Read through the entries below and return each line with the word "thumbImg".

Extracted records
+--
(** The [mousedown] listener of the thumbnail at position [i].  An
    undefined [data-target] is looked up as the id "undefined". *)
Definition onMouseDown (i : nat) (s : state) : state * JS.completion :=
  match thumbnails s !! i with
  | None => (s, JS.Normal)
  | Some th =>
      match img th with
      | None => (s, JS.TypeError)
      | Some thumbImg =>
          let targetId := default "undefined" (target thumbImg) in
          match elements s !! targetId with
          | None => (s, JS.Normal)
          | Some el =>
              if isActive th then (s, JS.Normal)
              else
                let faded := Picture "0" (src el) (sourceWebp el) (sourceJpg el) in
                (State (moveActive i th (thumbnails s))
                       (<[targetId := faded]> (elements s))
                       (timers s ++ [Timer targetId (fullWebp thumbImg) (jpgOf thumbImg)]),
                 JS.Normal)
          end
      end
  end.

(** What the callback of a timer does to its element.  Assigning an
    undefined [newWebp] to [srcset] stores the text "undefined". *)
Definition swap (t : timer) (el : picture) : picture :=
  Picture "1" (newJpg t)
          ((λ _, default "undefined" (newWebp t)) <$> sourceWebp el)
          ((λ _, newJpg t) <$> sourceJpg el).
+--
### PROBLEM SOLUTION
      | Some thumbImg =>
          let targetId := default "undefined" (target thumbImg) in
                       (timers s ++ [Timer targetId (fullWebp thumbImg) (jpgOf thumbImg)]),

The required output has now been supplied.